As an example of the problem I am trying to describe, consider the product SwiftPM-auto from the SwiftPM package. For a client, the dependency declaration must use the identity:

.product(name: "SwiftPM-auto", package: "swift-package-manager")

But by the implementation here, if I were to update SwiftPM’s own package-info example target to depend on the SwiftPM-auto product instead of the Workspace target, its declaration would need to use the package name:

.product(name: "SwiftPM-auto", package: "SwiftPM")

I suspect that discrepancy will confuse many users.
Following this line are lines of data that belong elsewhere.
Lemma exec_ok l h m : heap_ok l h -> live h (target m) ->
  exists h', exec m h = Ok h' /\ heap_ok l h' /\ extends l h l h' /\ length (elems h') = length (elems h) /\
    forall j, at_ h' j = micro_at (at_ h) m j.
Proof.
  intros Hok (p & n & v & Ha). unfold at_ in Ha. destruct (elems h !! target m) as [e|] eqn:He; [|done].
  injection Ha as Ep En Er Ev. assert (is_Some (elems h !! target m)) as Hs by eauto.
  assert (forall j, j = target m -> at_ h j = Some (p, n, false, v)) as Hat by (intros j ->; unfold at_; rewrite He; cbn; by f_equal; f_equal; f_equal; f_equal).
  destruct m as [i p'|i n'|i]; cbn [target exec] in *.
  - destruct (SetPrev_ok l h i e p' Hok He Er) as (e' & h' & -> & Ee & (R1 & R2 & R3 & R4) & Hok' & Hx).
    destruct (at_insert h h' i e' _ _ _ _ Ee Hs R1 R2 R3 R4) as [El Ha]. exists h'. split_and!; [done..|].
    intros j. rewrite Ha. unfold micro_at. cbn. case_decide as Ej; [|done]. rewrite (Hat j Ej). cbn. by rewrite En, Er, Ev.
  - destruct (SetNext_ok l h i e n' Hok He Er) as (e' & h' & -> & Ee & (R1 & R2 & R3 & R4) & Hok' & Hx).
    destruct (at_insert h h' i e' _ _ _ _ Ee Hs R1 R2 R3 R4) as [El Ha]. exists h'. split_and!; [done..|].
    intros j. rewrite Ha. unfold micro_at. cbn. case_decide as Ej; [|done]. rewrite (Hat j Ej). cbn. by rewrite Ep, Er, Ev.
  - destruct (SetRemoved_ok l h i e Hok He Er) as (h' & -> & Ee & Hok' & Hx).
    destruct (at_insert h h' i _ _ _ _ _ Ee Hs eq_refl eq_refl eq_refl eq_refl) as [El Ha]. exists h'. split_and!; [done..|].
    intros j. rewrite Ha. unfold micro_at. cbn. case_decide as Ej; [|done]. rewrite (Hat j Ej). cbn. by rewrite Ep, En, Ev.
Qed.

(** The calls a list operation still has to make: on live elements, [SetRemoved] last. *)
Fixpoint pending_ok (h : heap V) (ms : list micro) : Prop :=
  match ms with
  | [] => True
  | m :: ms' => live h (target m) /\ ((exists i, m = MSetRemoved i) -> ms' = []) /\ pending_ok h ms'
  end.

Lemma live_exec h h' m i : (forall j, at_ h' j = micro_at (at_ h) m j) -> ~ (exists i, m = MSetRemoved i) ->
  live h i -> live h' i.
Proof.
  intros Ha Hm (p & n & v & Hi). unfold live. rewrite Ha. unfold micro_at. rewrite Hi.
  destruct (decide (i = target m)); [|eauto]. destruct m; cbn; eauto. exfalso. eauto.
Qed.

Lemma pending_exec h h' m ms : (forall j, at_ h' j = micro_at (at_ h) m j) -> pending_ok h (m :: ms) -> pending_ok h' ms.
Proof.
  intros Ha (_ & Hl & Hp). destruct ms as [|m1 ms]; [done|].
  assert (~ exists i, m = MSetRemoved i) as Hn by (intros Hm; specialize (Hl Hm); done). clear Hl. revert Hp.
  generalize (m1 :: ms). intros ms'. induction ms' as [|m2 ms' IH]; [done|]. intros (H1 & H2 & H3).
  split; [by eapply live_exec|]. split; [done|]. by apply IH.
Qed.

Lemma run_ok l ms : forall h, heap_ok l h -> pending_ok h ms ->
  exists h', run ms h = Ok h' /\ heap_ok l h' /\ extends l h l h' /\ length (elems h') = length (elems h) /\
    forall j, at_ h' j = fold_left micro_at ms (at_ h) j.
Proof.
  induction ms as [|m ms IH]; intros h Hok Hp; cbn [run fold_left].
  - exists h. split_and!; [done..|apply extends_refl|done|done].
  - destruct (exec_ok l h m Hok (proj1 Hp)) as (h1 & -> & Hok1 & Hx1 & El1 & Ha1).
    destruct (IH h1 Hok1 (pending_exec _ _ _ _ Ha1 Hp)) as (h2 & -> & Hok2 & Hx2 & El2 & Ha2).
    exists h2. split_and!; [done..|by eapply extends_trans|congruence|]. intros j. rewrite Ha2.
    clear -Ha1. revert Ha1. generalize (at_ h1) (micro_at (at_ h) m). clear. revert j.
    induction ms as [|m' ms IH]; intros j f g E; [apply E|]. cbn [fold_left]. apply IH.
    intros j'. unfold micro_at. by rewrite E.
Qed.

(** ** The list as a sequence of elements *)

Definition before (xs : list nat) (k : nat) : option nat := match k with O => None | S k' => xs !! k' end.

Record list_ok (l : CList) (h : heap V) (xs : list nat) : Prop := {
  ok_nodup : NoDup xs;
  ok_links k i : xs !! k = Some i -> exists v, at_ h i = Some (before xs k, xs !! S k, false, v);
  ok_head : head l = xs !! 0%nat;
  ok_tail : tail l = last xs;
  ok_len : len l = zlen xs;
  ok_rest i p n r v : at_ h i = Some (p, n, r, v) -> i ∈ xs \/ r = true;
}.

Definition values (h : heap V) (xs : list nat) : list (option V) := (fun i => snd <$> at_ h i) <$> xs.

Lemma ok_live l h xs i : list_ok l h xs -> live h i <-> i ∈ xs.
Proof.
  intros Hl. split.
  - intros (p & n & v & Hi). by destruct (ok_rest _ _ _ Hl _ _ _ _ _ Hi).
  - intros [k Hk]%list_elem_of_lookup. destruct (ok_links _ _ _ Hl _ _ Hk) as [v Hv]. unfold live. eauto.
Qed.

(** Two new groups and channels for a new element. *)
Definition alloc (h : heap V) (v : V) : heap V :=
  {| elems := elems h ++ [{| prev := None; prevWg := length (wgs h); prevWaitCh := length (chs h); next := None;
       nextWg := length (wgs h ++ [1]); nextWaitCh := length (chs h ++ [false]); removed := false; Value := v |}];
     wgs := (wgs h ++ [1]) ++ [1]; chs := (chs h ++ [false]) ++ [false] |}.

Lemma alloc_ok l h v : heap_ok l h -> heap_ok l (alloc h v) /\ extends l h l (alloc h v) /\
  forall j, at_ (alloc h v) j = if decide (j = length (elems h)) then Some (None, None, false, v) else at_ h j.
Proof.
  intros Hok. set (i := length (elems h)).
  assert (Ei : elems h !! i = None) by (by apply lookup_ge_None).
  assert (En : elems (alloc h v) !! i = Some {| prev := None; prevWg := length (wgs h); prevWaitCh := length (chs h);
    next := None; nextWg := length (wgs h ++ [1]); nextWaitCh := length (chs h ++ [false]); removed := false; Value := v |})
    by (cbn; by rewrite list_lookup_middle).
  assert (Eo : forall j, j <> i -> elems (alloc h v) !! j = elems h !! j).
  { intros j Hj. cbn. destruct (decide (j < i)%nat); [by apply lookup_app_l|].
    rewrite (lookup_ge_None_2 (elems h)) by (unfold i in *; lia). apply lookup_ge_None_2. rewrite length_app. cbn. unfold i in *. lia. }
  split; [|split].
  - pose proof (view_open _ _ _ _ _ (OPrev i) Hok) as H1. cbn in H1. rewrite Ei in H1. specialize (H1 ltac:(done)).
    pose proof (view_open _ _ _ _ _ (ONext i) H1) as H2. rewrite !upd_ne in H2 by done. cbn in H2. rewrite Ei in H2.
    specialize (H2 ltac:(done)). revert H2. apply view_ext; intros [j|j|]; unfold upd, owner_wg, owner_ch, owner_open;
      try (destruct (decide (j = i)) as [->|?]);
      repeat (first [rewrite decide_True by congruence|rewrite decide_False by congruence]);
      rewrite ?En, ?Eo by done; reflexivity.
  - split; [cbn; rewrite !length_app; lia|]. intros [j|j|] w; unfold owner_wg; [| |done];
      (destruct (decide (j = i)) as [->|?]; [rewrite En; cbn; intros [= <-]; rewrite ?length_app; lia|by rewrite Eo]).
  - intros j. unfold at_. case_decide as Ej; [subst j; fold i; by rewrite En|by rewrite Eo].
Qed.

Lemma values_app h xs ys : values h (xs ++ ys) = values h xs ++ values h ys.
Proof. unfold values. by rewrite fmap_app. Qed.

Lemma values_ext h h' xs : (forall i, i ∈ xs -> snd <$> at_ h' i = snd <$> at_ h i) -> values h' xs = values h xs.
Proof. intros H. apply list_fmap_ext. intros k i Hk. apply H. by eapply list_elem_of_lookup_2. Qed.

(** The new element and the release of [FrontWait] and [BackWait]. *)
Lemma PushBack_begin l v h xs : heap_ok l h -> list_ok l h xs ->
  let i := length (elems h) in
  let l' := {| wg := wg l; waitCh := waitCh l; head := match xs with [] => Some i | x :: _ => Some x end;
               tail := Some i; len := len l + 1 |} in
  exists h1, PushBack_enter l v h =
      Ok (l', i, match last xs with None => [] | Some t => [MSetPrev i (Some t); MSetNext t (Some i)] end, h1) /\
    heap_ok l' h1 /\ extends l h l' h1 /\
    forall j, at_ h1 j = if decide (j = i) then Some (None, None, false, v) else at_ h j.
Proof.
  intros Hok Hl. cbv zeta. set (i := length (elems h)). pose proof (ok_len _ _ _ Hl) as El. pose proof (zlen_nonneg xs) as Hn.
  destruct (alloc_ok l h v Hok) as (Ha & Hx & Hat).
  destruct (shut_ok _ _ _ (alloc h v) OList (wg l) (waitCh l) Ha eq_refl eq_refl) as (h1 & E1 & Ee & Ew & Hv).
  exists h1. split_and!.
  - unfold PushBack_enter, waitGroup1, make_chan. cbn [fst snd elems wgs chs].
    fold (alloc h v). change (owner_open l (alloc h v) OList) with (len l =? 0) in E1. rewrite E1, (ok_tail _ _ _ Hl).
    destruct xs as [|x xs]; [done|]. rewrite (ok_head _ _ _ Hl). destruct (last (x :: xs)) eqn:E; [done|by apply last_None in E].
  - revert Hv. unfold heap_ok. apply view_ext; intros [j|j|]; unfold upd, owner_wg, owner_ch, owner_open;
      rewrite ?decide_False by congruence; rewrite ?Ee; try reflexivity. rewrite decide_True by done. cbn. symmetry.
    apply Z.eqb_neq. lia.
  - destruct Hx as [Hx1 Hx2]. split; [by rewrite Ew|]. intros o w Hw. apply Hx2. rewrite <- Hw.
    destruct o; cbn; by rewrite ?Ee.
  - intros j. unfold at_ at 1. rewrite Ee. exact (Hat j).
Qed.

Lemma last_lookup_S (xs : list nat) t k j : last xs = Some t -> xs !! k = Some j -> xs !! S k = None -> j = t.
Proof.
  intros Ht Hk Hn. rewrite last_lookup in Ht. apply lookup_ge_None in Hn. apply lookup_lt_Some in Hk as Hl.
  replace (Init.Nat.pred (length xs)) with k in Ht by lia. congruence.
Qed.

(** The links after appending [i] to [xs]. *)
Lemma list_ok_snoc l l' h h2 xs i v : list_ok l h xs -> i ∉ xs ->
  (forall j, at_ h2 j = if decide (j = i) then Some (last xs, None, false, v)
     else if decide (last xs = Some j) then (fun '(p, n, r, v) => (p, Some i, r, v)) <$> at_ h j else at_ h j) ->
  head l' = match xs with [] => Some i | x :: _ => Some x end -> tail l' = Some i -> len l' = len l + 1 ->
  list_ok l' h2 (xs ++ [i]) /\ values h2 (xs ++ [i]) = values h xs ++ [Some v].
Proof.
  intros Hl Hi Ha Eh Et El. split; [constructor|].
  - apply NoDup_app. split_and!; [apply Hl|intros j Hj ->%list_elem_of_singleton; done|apply NoDup_singleton].
  - intros k j Hk. apply lookup_app_Some in Hk as [Hk|[Hge Hk]].
    + assert (j <> i) as Hj by (intros ->; by apply Hi, (list_elem_of_lookup_2 _ k)).
      destruct (ok_links _ _ _ Hl _ _ Hk) as [w Hw]. exists w. rewrite Ha, decide_False by done.
      assert (before (xs ++ [i]) k = before xs k) as ->.
      { destruct k as [|k]; [done|]. apply lookup_app_l. apply lookup_lt_Some in Hk. lia. }
      destruct (xs !! S k) as [n|] eqn:En.
      * rewrite (lookup_app_l_Some _ _ _ _ En). destruct (decide (last xs = Some j)) as [E|E]; [|done].
        exfalso. rewrite last_lookup in E. pose proof (NoDup_lookup _ _ _ _ (ok_nodup _ _ _ Hl) Hk E).
        apply lookup_lt_Some in En. lia.
      * rewrite decide_True.
        -- rewrite Hw. cbn. apply lookup_ge_None in En. apply lookup_lt_Some in Hk. rewrite lookup_app_r by lia.
           by replace (S k - length xs)%nat with 0%nat by lia.
        -- destruct (last xs) as [t|] eqn:Et'; [by rewrite (last_lookup_S _ _ _ _ Et' Hk En)|].
           apply last_None in Et' as ->. done.
    + apply list_lookup_singleton_Some in Hk as [Hk <-]. exists v. rewrite Ha, decide_True by done.
      assert (k = length xs) as -> by lia.
      rewrite (lookup_ge_None_2 (xs ++ [i])) by (rewrite length_app; cbn; lia).
      assert (before (xs ++ [i]) (length xs) = last xs) as ->; [|done].
      destruct xs as [|x xs] using rev_ind; [done|]. rewrite last_snoc, length_app, Nat.add_1_r. cbn [before].
      rewrite lookup_app_l by (rewrite length_app; cbn; lia). by rewrite list_lookup_middle.
  - rewrite Eh. by destruct xs.
  - by rewrite last_snoc.
  - rewrite El, (ok_len _ _ _ Hl), zlen_app, zlen_cons, zlen_nil. lia.
  - intros j p n r w Hj. rewrite elem_of_app, list_elem_of_singleton. rewrite Ha in Hj.
    destruct (decide (j = i)) as [->|]; [auto|].
    assert (exists n', at_ h j = Some (p, n', r, w)) as [n' Hj'].
    { destruct (decide (last xs = Some j)); [|eauto]. destruct (at_ h j) as [[[[? ?] ?] ?]|]; simplify_eq/=; eauto. }
    destruct (ok_rest _ _ _ Hl _ _ _ _ _ Hj'); auto.
  - rewrite values_app. f_equal; [|unfold values; cbn; by rewrite Ha, decide_True].
    apply values_ext. intros j Hj. rewrite Ha, decide_False by (by intros ->). case_decide; [|done].
    by destruct (at_ h j) as [[[[? ?] ?] ?]|].
Qed.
We could attempt to unify them to both use the identity so that it is "swift-package-manager" in both declarations. But then the package only works if it is actually inside such a folder. If someone clones it with a custom directory name, or references it as a submodule in their own repository under a different name (e.g. SwiftPM or SPM), then the manifest will no longer even load, because the identity has changed and the package no longer sees itself as itself, breaking the self‐references. I suspect that will confuse many users too, especially since the directory structure can seem to work for a long time until suddenly it doesn’t because upstream added its first self‐reference.

Instead, I think the best option is to encode nothing in the manifest. Then .product(name:) without the package argument (or one of the other variants I suggested earlier) means “me, whoever I am”, and can be naturally resolved into whatever identity the package happens to have been assigned at load time.

I updated the PR so a product inside the package can now be depended on via .product(name:). I also allow the optional parameters moduleAliases and condition to create a symmetry to external product dependencies.

In the implementation I added an enum case innerProductItem to Target.Dependency and an enum case innerProduct to TargetDescription.Dependency. That allowed me to keep most of the changes as additions to existing code rather than modifying existing code.

Next up: I would like to keep this change as much an addition as possible. For that reason, I will look into making the failing test pass instead of adapting it—as a side effect of the changes it is now possible to reference a product in the same package by name if the package has the same name (example from the test case: product Foo with target FooTarget in package Foo can now be referenced as "Foo"dependency from the test target FooTests).

Changes in the branch:

  • Products in the same package are only found via .product(name:,moduleAliases:,condition) (the last two parameters are optional)
  • By name dependencies as before only work for targets in the package, and for products in the dependencies of the package.
  • .product(name:,package:) and the others specifying a product only work for products in the dependencies of the package, just as before.

Little bit of a nitpick, but inner product is a mathematical term that means something quite different, and we don’t use the term “inner” elsewhere with respect to a package—same-package product is quite self-explanatory, I think (internal could work too but it may suggest a relationship to the internal access level that isn’t quite apt).

2 Likes

I can go for samePackageProduct/samePackageProductItem, those are quite long though.
@SDGGiesbrecht suggested internalProduct, which I agree could be a bit confusing because of the internal keyword in Swift.

I’ll leave the rename for later, now concentrating on testing moduleAlias and condition.